■ About this exercise: Using the data beneath this instruction, retype only the lines from the one that contains "Context (slice_size total" down to the one that contains "pose proof (Z.div_pos (rg_start", both included, exactly as they appear.
___ Data supplied
(** The [while] loop over the slices of one range; [fuel] bounds its turns. *)
Fixpoint slice_loop (fuel : nat) (slice_size last range_end start : Z) (slices : list CacheSliceBounds)
    : list CacheSliceBounds :=
  match fuel with
  | O => slices
  | S fuel =>
      if (start <=? range_end) && (start <=? last) then
        let end_ := Z.min (saturating_add U64_MAX start (saturating_sub slice_size 1)) last in
        let slice := mkRange start end_ in
        let slices := if bool_decide (slice ∈ slices) then slices else slices ++ [slice] in
        match checked_add U64_MAX start slice_size with
        | None => slices
        | Some next => slice_loop fuel slice_size last range_end next slices
        end
      else slices
  end.
(** The slices of a range end by the one that holds its last byte. *)
Definition slice_fuel (slice_size range_end : Z) : nat := S (Z.to_nat (range_end / slice_size)).
Definition range_slices (slice_size total : Z) (slices : list CacheSliceBounds) (range : CacheSliceBounds)
    : list CacheSliceBounds :=
  slice_loop (slice_fuel slice_size (rg_end range)) slice_size (saturating_sub total 1) (rg_end range)
    (saturating_mul U64_MAX (rg_start range / slice_size) slice_size) slices.
Definition start_le (s t : CacheSliceBounds) : Prop := rg_start s <= rg_start t.
#[export] Instance start_le_dec s t : Decision (start_le s t).
Proof. unfold start_le. apply _. Defined.
Definition required_slice_bounds (ranges : list CacheSliceBounds) (slice_size total : Z) : list CacheSliceBounds :=
  if (slice_size =? 0) || (total =? 0) then []
  else merge_sort start_le (fold_left (range_slices slice_size total) ranges []).
Definition requested_bytes (ranges : list CacheSliceBounds) : option Z :=
  foldl (fun sum range => sum ≫= fun sum => checked_add U64_MAX sum (range_len range)) (Some 0) ranges.
Definition slice_request_within_policy (ranges : list CacheSliceBounds) (max_bytes max_slices slice_size : Z) : bool :=
  match requested_bytes ranges with
  | None => false
  | Some requested_bytes =>
      let slices := required_slice_bounds ranges slice_size U64_MAX in
      let slices_ok := negb (bool_decide (zlen slices = 0)) && (zlen slices <=? max_slices) in
      if max_bytes <? requested_bytes then false
      else if 1 <? zlen ranges then
        match checked_add U64_MAX requested_bytes
                (saturating_mul U64_MAX (zlen ranges) MULTIPART_SLICE_OVERHEAD_BYTES_PER_RANGE)
              ≫= fun bytes => checked_add U64_MAX bytes MULTIPART_SLICE_CLOSING_OVERHEAD_BYTES with
        | None => false
        | Some multipart_bytes => if max_bytes <? multipart_bytes then false else slices_ok
        end
      else slices_ok
  end.
(** The server's own version, which it uses. *)
Definition native_slice_request_within_policy (ranges : list CacheSliceBounds) (max_bytes max_slices slice_size : Z) : bool :=
  match requested_bytes ranges with
  | None => false
  | Some requested_bytes =>
      (requested_bytes <=? max_bytes) && negb (bool_decide (zlen ranges = 0))
      && (zlen (required_slice_bounds ranges slice_size U64_MAX) <=? max_slices)
  end.

(** * Slices cover what was asked for

    The slices fetched for a range request: exactly those that hold a byte asked
    for, each once and in order, and no more of them than the configuration
    allows. *)
(** A range holds a byte. *)
Definition holds (r : CacheSliceBounds) (byte : Z) : Prop := rg_start r <= byte <= rg_end r.
Definition slice_at (slice_size last k : Z) : CacheSliceBounds :=
  mkRange (k * slice_size) (Z.min (k * slice_size + (slice_size - 1)) last).

Section Loop.
Context (slice_size last : Z) (Hsize : 0 < slice_size <= U64_MAX) (Hlast : 0 <= last <= U64_MAX).

Lemma slice_loop_spec fuel range_end k slices :
  0 <= k -> k <= range_end / slice_size + 1 -> range_end / slice_size - k < Z.of_nat fuel ->
  NoDup slices ->
  NoDup (slice_loop fuel slice_size last range_end (k * slice_size) slices)
  /\ forall s, s ∈ slice_loop fuel slice_size last range_end (k * slice_size) slices
       <-> s ∈ slices \/ exists j, k <= j /\ j * slice_size <= range_end /\ j * slice_size <= last
                                    /\ s = slice_at slice_size last j.
Proof using Hsize Hlast.
  revert k slices. induction fuel as [| fuel IH]; intros k slices Hk Hk' Hf Hn; cbn [slice_loop].
  { split; [done |]. intros s. split; [by left |]. intros [? | (j & Hj & He & _)]; [done |].
    pose proof (Z.div_le_lower_bound range_end slice_size j ltac:(lia) ltac:(lia)). lia. }
  destruct (Z.leb_spec (k * slice_size) range_end) as [He | He]; cycle 1.
  { cbn [andb]. split; [done |]. intros s. split; [by left |]. intros [? | (j & Hj & Hj' & _)]; [done | nia]. }
  destruct (Z.leb_spec (k * slice_size) last) as [Hl | Hl]; cycle 1.
  { cbn [andb]. split; [done |]. intros s. split; [by left |]. intros [? | (j & Hj & _ & Hj' & _)]; [done | nia]. }
  cbn [andb]. rewrite saturating_sub_exact by lia.
  replace (Z.min (saturating_add U64_MAX (k * slice_size) (slice_size - 1)) last)
    with (Z.min (k * slice_size + (slice_size - 1)) last) by (unfold saturating_add; lia).
  change (mkRange (k * slice_size) _) with (slice_at slice_size last k).
  set (slices' := if bool_decide _ then slices else _).
  assert (NoDup slices') as Hn'.
  { unfold slices'. case_bool_decide; [done |]. apply NoDup_app. split_and!; [done | | apply NoDup_singleton].
    intros x Hx ->%list_elem_of_singleton. done. }
  assert (forall s, s ∈ slices' <-> s ∈ slices \/ s = slice_at slice_size last k) as Hs'.
  { intros s. unfold slices'. case_bool_decide.
    - split; [by left | intros [? | ->]; done].
    - by rewrite elem_of_app, list_elem_of_singleton. }
  clearbody slices'. pose proof (Z.div_le_lower_bound range_end slice_size k ltac:(lia) ltac:(lia)) as Hke.
  unfold checked_add. destruct (Z.leb_spec (k * slice_size + slice_size) U64_MAX) as [Ho | Ho].
  - replace (k * slice_size + slice_size) with ((k + 1) * slice_size) in * by lia.
    destruct (IH (k + 1) slices' ltac:(lia) ltac:(lia) ltac:(lia) Hn') as [IHn IHs]. split; [done |].
    intros s. rewrite IHs, Hs'. split.
    + intros [[? | ->] | (j & Hj & ?)]; [by left | right; exists k; split_and!; lia || done | right; exists j; split; [lia | done]].
    + intros [? | (j & Hj & Hj1 & Hj2 & ->)]; [by left; left |].
      destruct (decide (j = k)) as [-> |]; [by left; right |]. right. exists j. split_and!; lia || done.
  - split; [done |]. intros s. rewrite Hs'. split.
    + intros [? | ->]; [by left |]. right. exists k. split_and!; lia || done.
    + intros [? | (j & Hj & Hj1 & Hj2 & ->)]; [by left |]. right. f_equal. nia.
Qed.
End Loop.

Definition range_ok (r : CacheSliceBounds) : Prop := 0 <= rg_start r <= rg_end r /\ rg_end r <= U64_MAX.

Section Slices.
Context (slice_size total : Z) (Hsize : 0 < slice_size <= U64_MAX) (Htotal : 0 < total <= U64_MAX).

Lemma range_slices_spec slices r :
  range_ok r -> NoDup slices ->
  NoDup (range_slices slice_size total slices r)
  /\ forall s, s ∈ range_slices slice_size total slices r
       <-> s ∈ slices \/ exists j, rg_start r / slice_size <= j /\ j * slice_size <= rg_end r /\ j * slice_size <= total - 1
                                    /\ s = slice_at slice_size (total - 1) j.
Proof using Hsize Htotal.
  intros [Hr Hm] Hn. unfold range_slices. rewrite saturating_sub_exact by lia.
  pose proof (Z.div_pos (rg_start r) slice_size ltac:(lia) ltac:(lia)).
  pose proof (Z.div_pos (rg_end r) slice_size ltac:(lia) ltac:(lia)).
  pose proof (Z.div_le_mono (rg_start r) (rg_end r) slice_size ltac:(lia) ltac:(lia)).
  pose proof (Z.mul_div_le (rg_start r) slice_size ltac:(lia)).
  rewrite saturating_mul_exact by lia. apply slice_loop_spec; try done; unfold slice_fuel; lia.
Qed.
Lemma all_slices_spec ranges slices :
  Forall range_ok ranges -> NoDup slices ->
  NoDup (fold_left (range_slices slice_size total) ranges slices)
  /\ forall s, s ∈ fold_left (range_slices slice_size total) ranges slices
       <-> s ∈ slices \/ exists r j, r ∈ ranges /\ rg_start r / slice_size <= j /\ j * slice_size <= rg_end r
                                      /\ j * slice_size <= total - 1 /\ s = slice_at slice_size (total - 1) j.
Proof using Hsize Htotal.
  revert slices. induction ranges as [| r ranges IH]; intros slices Hr Hn; cbn [fold_left].
  { split; [done |]. intros s. split; [by left |]. intros [? | (r & j & []%not_elem_of_nil & _)]. done. }
  apply Forall_cons in Hr as [Hr Hrs]. destruct (range_slices_spec slices r Hr Hn) as [Hn' Hs'].
  destruct (IH _ Hrs Hn') as [Hn'' Hs'']. split; [done |]. intros s. rewrite Hs'', Hs'. split.
  - intros [[? | (j & ?)] | (r' & j & Hin & ?)]; [by left | right; exists r, j | right; exists r', j];
      (split; [set_solver | done]).
  - intros [? | (r' & j & [-> | Hin]%elem_of_cons & ?)]; [by left; left | left; right; by exists j | right; by exists r', j].
Qed.
Lemma required_slices_elem ranges s :
  Forall range_ok ranges ->
  s ∈ required_slice_bounds ranges slice_size total
  <-> exists r j, r ∈ ranges /\ rg_start r / slice_size <= j /\ j * slice_size <= rg_end r
                  /\ j * slice_size <= total - 1 /\ s = slice_at slice_size (total - 1) j.
Proof using Hsize Htotal.
  intros Hr. unfold required_slice_bounds.
  rewrite (proj2 (Z.eqb_neq slice_size 0)), (proj2 (Z.eqb_neq total 0)) by lia. cbn [orb].
  rewrite (merge_sort_Permutation start_le). destruct (all_slices_spec ranges [] Hr ltac:(constructor)) as [_ ->].
  split; [| by right]. intros [[]%not_elem_of_nil | ?]; done.
Qed.
(** The slices are in order and apart. *)
Lemma required_slices_sorted ranges :
  Forall range_ok ranges ->
  StronglySorted (fun s t => rg_end s < rg_start t) (required_slice_bounds ranges slice_size total).
Proof using Hsize Htotal.
  intros Hr. assert (NoDup (required_slice_bounds ranges slice_size total)
                     /\ StronglySorted start_le (required_slice_bounds ranges slice_size total)) as [Hn Hs].
  { unfold required_slice_bounds.
    rewrite (proj2 (Z.eqb_neq slice_size 0)), (proj2 (Z.eqb_neq total 0)) by lia. cbn [orb].
    destruct (all_slices_spec ranges [] Hr ltac:(constructor)) as [? _].
    split; [by rewrite (merge_sort_Permutation start_le) |]. apply StronglySorted_merge_sort; unfold start_le; intros x; [intros y z | intros y]; lia. }
  assert (forall s, s ∈ required_slice_bounds ranges slice_size total -> exists j, s = slice_at slice_size (total - 1) j) as Hat.
  { intros s (r & j & _ & _ & _ & _ & ->)%(required_slices_elem _ _ Hr). by exists j. }
  revert Hn Hs Hat. generalize (required_slice_bounds ranges slice_size total). intros l Hn Hs Hat.
  induction Hs as [| s l Hs IH Hle]; constructor.
  - apply IH; [by apply NoDup_cons in Hn as [_ ?] |]. intros t Ht. apply Hat. set_solver.
  - apply NoDup_cons in Hn as [Hn _]. apply Forall_forall. intros t Ht. rewrite Forall_forall in Hle. specialize (Hle t Ht).
    destruct (Hat s ltac:(set_solver)) as [j ->], (Hat t ltac:(set_solver)) as [k ->].
    assert (j <> k) by (intros ->; done). unfold start_le, slice_at in *. cbn [rg_start rg_end] in *. nia.
Qed.
End Slices.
______
■ Your response:
Context (slice_size total : Z) (Hsize : 0 < slice_size <= U64_MAX) (Htotal : 0 < total <= U64_MAX).

Lemma range_slices_spec slices r :
  range_ok r -> NoDup slices ->
  NoDup (range_slices slice_size total slices r)
  /\ forall s, s ∈ range_slices slice_size total slices r
       <-> s ∈ slices \/ exists j, rg_start r / slice_size <= j /\ j * slice_size <= rg_end r /\ j * slice_size <= total - 1
                                    /\ s = slice_at slice_size (total - 1) j.
Proof using Hsize Htotal.
  intros [Hr Hm] Hn. unfold range_slices. rewrite saturating_sub_exact by lia.
  pose proof (Z.div_pos (rg_start r) slice_size ltac:(lia) ltac:(lia)).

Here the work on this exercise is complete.